[Saved data entries]
-- Opening Marker --

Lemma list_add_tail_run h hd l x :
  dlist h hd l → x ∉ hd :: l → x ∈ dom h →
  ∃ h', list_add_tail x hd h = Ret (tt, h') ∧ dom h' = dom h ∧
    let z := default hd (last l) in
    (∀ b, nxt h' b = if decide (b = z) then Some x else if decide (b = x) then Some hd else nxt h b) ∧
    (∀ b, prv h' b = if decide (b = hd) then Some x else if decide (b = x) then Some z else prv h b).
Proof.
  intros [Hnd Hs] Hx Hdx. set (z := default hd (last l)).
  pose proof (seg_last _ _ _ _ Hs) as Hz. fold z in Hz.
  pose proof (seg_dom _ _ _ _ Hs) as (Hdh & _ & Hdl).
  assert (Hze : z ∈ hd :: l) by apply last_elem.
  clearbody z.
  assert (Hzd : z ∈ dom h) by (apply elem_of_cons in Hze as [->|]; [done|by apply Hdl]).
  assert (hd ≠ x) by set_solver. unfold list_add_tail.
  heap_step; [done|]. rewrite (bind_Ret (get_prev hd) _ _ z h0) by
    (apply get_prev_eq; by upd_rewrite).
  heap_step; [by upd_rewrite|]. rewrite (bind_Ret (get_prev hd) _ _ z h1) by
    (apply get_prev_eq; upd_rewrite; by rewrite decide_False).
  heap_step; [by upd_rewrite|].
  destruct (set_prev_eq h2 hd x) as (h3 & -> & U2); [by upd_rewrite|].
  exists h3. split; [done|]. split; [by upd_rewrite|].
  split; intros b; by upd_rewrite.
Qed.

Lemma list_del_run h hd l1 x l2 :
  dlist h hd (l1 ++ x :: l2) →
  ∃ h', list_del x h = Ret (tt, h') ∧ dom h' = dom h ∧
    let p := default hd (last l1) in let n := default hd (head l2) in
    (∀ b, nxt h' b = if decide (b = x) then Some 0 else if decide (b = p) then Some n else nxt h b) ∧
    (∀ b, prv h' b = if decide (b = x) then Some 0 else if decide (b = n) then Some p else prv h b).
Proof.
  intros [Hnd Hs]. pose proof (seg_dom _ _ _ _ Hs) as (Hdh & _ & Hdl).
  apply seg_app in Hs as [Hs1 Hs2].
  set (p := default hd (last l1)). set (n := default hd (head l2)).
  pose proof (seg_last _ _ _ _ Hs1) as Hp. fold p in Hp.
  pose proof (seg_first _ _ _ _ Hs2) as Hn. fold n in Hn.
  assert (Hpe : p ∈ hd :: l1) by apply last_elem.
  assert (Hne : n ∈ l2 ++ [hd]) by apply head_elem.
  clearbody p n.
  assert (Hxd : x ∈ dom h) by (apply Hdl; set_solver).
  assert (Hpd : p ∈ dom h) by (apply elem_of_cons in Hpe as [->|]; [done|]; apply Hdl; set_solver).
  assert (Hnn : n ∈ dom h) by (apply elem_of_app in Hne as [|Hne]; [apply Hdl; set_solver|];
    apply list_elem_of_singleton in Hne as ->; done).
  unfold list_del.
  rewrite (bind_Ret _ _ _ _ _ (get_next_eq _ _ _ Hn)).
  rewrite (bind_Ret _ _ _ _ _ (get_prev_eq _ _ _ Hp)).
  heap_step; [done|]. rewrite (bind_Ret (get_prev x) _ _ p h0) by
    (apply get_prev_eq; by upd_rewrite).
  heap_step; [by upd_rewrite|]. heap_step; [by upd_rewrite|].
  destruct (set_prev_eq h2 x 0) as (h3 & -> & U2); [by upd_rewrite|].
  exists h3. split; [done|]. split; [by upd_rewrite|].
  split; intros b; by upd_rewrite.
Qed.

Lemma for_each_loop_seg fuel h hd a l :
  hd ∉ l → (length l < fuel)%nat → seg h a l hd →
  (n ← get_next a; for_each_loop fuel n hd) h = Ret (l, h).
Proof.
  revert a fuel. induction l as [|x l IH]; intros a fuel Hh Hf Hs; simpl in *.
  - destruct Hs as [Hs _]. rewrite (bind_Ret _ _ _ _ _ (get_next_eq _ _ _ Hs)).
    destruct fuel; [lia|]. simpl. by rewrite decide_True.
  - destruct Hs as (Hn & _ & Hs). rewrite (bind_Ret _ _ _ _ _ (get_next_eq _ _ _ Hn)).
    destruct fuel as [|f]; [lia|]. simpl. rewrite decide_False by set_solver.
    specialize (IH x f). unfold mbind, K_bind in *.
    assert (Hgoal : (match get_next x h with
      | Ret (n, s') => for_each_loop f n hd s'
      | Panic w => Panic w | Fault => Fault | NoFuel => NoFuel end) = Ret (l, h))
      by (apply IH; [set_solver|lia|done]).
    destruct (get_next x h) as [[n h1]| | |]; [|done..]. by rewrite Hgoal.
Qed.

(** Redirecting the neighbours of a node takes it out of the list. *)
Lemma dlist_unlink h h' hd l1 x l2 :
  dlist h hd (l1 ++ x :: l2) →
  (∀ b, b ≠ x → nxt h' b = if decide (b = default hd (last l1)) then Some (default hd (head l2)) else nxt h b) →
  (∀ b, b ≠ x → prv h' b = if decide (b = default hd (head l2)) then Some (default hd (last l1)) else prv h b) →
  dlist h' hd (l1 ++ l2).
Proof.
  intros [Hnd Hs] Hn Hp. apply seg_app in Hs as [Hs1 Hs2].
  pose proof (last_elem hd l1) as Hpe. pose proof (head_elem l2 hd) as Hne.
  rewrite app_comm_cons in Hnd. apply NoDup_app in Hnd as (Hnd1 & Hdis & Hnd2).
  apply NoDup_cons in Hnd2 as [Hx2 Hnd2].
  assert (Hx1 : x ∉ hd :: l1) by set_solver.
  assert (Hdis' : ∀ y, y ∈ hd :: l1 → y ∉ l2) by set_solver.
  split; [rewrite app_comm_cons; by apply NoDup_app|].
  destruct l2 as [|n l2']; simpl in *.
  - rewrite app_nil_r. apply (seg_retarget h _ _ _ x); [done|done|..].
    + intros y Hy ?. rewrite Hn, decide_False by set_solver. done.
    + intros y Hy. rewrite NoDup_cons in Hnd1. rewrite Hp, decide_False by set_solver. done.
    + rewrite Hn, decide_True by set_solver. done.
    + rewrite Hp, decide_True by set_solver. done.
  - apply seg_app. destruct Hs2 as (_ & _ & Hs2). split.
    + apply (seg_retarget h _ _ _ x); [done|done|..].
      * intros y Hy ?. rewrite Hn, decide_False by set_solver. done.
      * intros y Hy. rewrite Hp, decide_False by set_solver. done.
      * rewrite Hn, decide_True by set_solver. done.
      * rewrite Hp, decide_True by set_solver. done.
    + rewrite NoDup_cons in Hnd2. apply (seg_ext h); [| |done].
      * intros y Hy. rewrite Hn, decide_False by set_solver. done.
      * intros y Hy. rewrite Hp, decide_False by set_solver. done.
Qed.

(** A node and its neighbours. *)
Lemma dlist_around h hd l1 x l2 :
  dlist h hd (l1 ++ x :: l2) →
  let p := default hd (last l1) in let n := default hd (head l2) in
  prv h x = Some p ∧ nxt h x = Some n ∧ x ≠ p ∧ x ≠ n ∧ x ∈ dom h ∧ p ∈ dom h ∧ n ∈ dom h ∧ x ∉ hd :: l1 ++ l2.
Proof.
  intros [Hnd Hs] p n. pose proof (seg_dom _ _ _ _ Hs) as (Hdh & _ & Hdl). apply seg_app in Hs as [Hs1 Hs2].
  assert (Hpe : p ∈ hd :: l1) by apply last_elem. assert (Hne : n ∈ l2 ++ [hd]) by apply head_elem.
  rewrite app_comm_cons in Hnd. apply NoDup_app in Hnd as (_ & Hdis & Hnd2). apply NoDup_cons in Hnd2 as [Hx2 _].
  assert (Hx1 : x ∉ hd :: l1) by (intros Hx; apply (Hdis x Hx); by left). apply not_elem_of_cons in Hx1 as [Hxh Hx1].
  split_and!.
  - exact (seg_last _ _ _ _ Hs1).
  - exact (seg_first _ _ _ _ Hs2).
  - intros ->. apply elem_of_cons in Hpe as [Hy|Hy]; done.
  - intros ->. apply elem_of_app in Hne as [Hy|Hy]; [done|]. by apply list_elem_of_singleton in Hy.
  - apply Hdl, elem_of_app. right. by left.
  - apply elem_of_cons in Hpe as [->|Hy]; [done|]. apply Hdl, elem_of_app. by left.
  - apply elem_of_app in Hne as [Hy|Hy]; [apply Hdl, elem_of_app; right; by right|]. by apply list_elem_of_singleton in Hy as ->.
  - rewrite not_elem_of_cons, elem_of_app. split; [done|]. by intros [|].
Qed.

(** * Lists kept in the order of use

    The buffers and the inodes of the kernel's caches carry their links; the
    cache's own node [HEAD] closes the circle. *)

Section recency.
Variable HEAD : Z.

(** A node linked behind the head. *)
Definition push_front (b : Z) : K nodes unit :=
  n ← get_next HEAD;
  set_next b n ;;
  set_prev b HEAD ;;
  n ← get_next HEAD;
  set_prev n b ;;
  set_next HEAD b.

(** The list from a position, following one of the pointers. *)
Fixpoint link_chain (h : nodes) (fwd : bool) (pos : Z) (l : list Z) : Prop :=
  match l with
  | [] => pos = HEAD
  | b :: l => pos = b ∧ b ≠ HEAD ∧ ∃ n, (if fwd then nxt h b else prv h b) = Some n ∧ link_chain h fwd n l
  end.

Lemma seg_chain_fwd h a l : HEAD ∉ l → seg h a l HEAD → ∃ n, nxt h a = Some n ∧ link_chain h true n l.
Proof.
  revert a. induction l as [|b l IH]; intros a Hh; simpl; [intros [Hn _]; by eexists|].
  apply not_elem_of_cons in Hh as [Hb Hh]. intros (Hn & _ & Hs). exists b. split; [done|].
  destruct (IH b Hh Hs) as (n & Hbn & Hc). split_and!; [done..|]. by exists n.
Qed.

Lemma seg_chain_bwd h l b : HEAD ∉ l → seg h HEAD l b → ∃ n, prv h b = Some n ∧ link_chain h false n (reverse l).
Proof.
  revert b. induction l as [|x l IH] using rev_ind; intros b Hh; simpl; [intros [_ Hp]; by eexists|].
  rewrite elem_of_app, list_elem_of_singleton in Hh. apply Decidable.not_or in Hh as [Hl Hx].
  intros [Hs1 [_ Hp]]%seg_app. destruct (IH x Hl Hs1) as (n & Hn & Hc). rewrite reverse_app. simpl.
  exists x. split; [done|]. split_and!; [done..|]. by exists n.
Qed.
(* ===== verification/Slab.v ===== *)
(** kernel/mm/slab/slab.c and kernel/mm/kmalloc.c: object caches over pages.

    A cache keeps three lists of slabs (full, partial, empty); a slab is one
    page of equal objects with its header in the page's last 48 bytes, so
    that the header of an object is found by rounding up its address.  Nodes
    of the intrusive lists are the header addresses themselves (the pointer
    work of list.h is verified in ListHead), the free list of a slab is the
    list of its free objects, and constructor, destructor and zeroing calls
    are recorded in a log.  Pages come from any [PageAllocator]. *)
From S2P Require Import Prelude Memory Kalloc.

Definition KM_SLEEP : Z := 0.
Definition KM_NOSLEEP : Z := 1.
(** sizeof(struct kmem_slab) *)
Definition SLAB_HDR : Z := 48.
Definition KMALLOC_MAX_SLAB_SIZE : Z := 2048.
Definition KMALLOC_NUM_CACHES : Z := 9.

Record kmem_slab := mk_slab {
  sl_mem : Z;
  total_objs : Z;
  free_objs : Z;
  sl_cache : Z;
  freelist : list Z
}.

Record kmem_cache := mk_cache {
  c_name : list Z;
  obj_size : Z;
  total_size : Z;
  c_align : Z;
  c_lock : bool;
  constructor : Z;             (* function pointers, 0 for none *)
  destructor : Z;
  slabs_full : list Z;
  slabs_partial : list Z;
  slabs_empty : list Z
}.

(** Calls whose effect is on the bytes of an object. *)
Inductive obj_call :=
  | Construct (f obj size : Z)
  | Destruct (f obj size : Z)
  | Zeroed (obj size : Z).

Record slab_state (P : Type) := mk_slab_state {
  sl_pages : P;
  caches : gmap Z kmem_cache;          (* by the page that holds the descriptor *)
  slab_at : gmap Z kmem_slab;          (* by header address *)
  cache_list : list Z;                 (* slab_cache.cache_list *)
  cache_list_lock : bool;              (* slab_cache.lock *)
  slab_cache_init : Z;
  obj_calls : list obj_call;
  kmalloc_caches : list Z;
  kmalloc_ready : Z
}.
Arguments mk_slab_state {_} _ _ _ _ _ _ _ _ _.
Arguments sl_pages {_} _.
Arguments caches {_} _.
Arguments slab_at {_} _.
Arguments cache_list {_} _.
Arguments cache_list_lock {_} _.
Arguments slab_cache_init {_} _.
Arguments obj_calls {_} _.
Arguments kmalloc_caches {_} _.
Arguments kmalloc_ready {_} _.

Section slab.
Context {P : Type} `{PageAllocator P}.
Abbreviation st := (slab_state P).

-- Closing Marker --

## Task statement
Restate word for word the entries above, starting at the line with "total_size : Z;" and ending at the line with "cache_list : list", inclusive, and no others.

## Exercise result
  total_size : Z;
  c_align : Z;
  c_lock : bool;
  constructor : Z;             (* function pointers, 0 for none *)
  destructor : Z;
  slabs_full : list Z;
  slabs_partial : list Z;
  slabs_empty : list Z
}.

(** Calls whose effect is on the bytes of an object. *)
Inductive obj_call :=
  | Construct (f obj size : Z)
  | Destruct (f obj size : Z)
  | Zeroed (obj size : Z).

Record slab_state (P : Type) := mk_slab_state {
  sl_pages : P;
  caches : gmap Z kmem_cache;          (* by the page that holds the descriptor *)
  slab_at : gmap Z kmem_slab;          (* by header address *)
  cache_list : list Z;                 (* slab_cache.cache_list *)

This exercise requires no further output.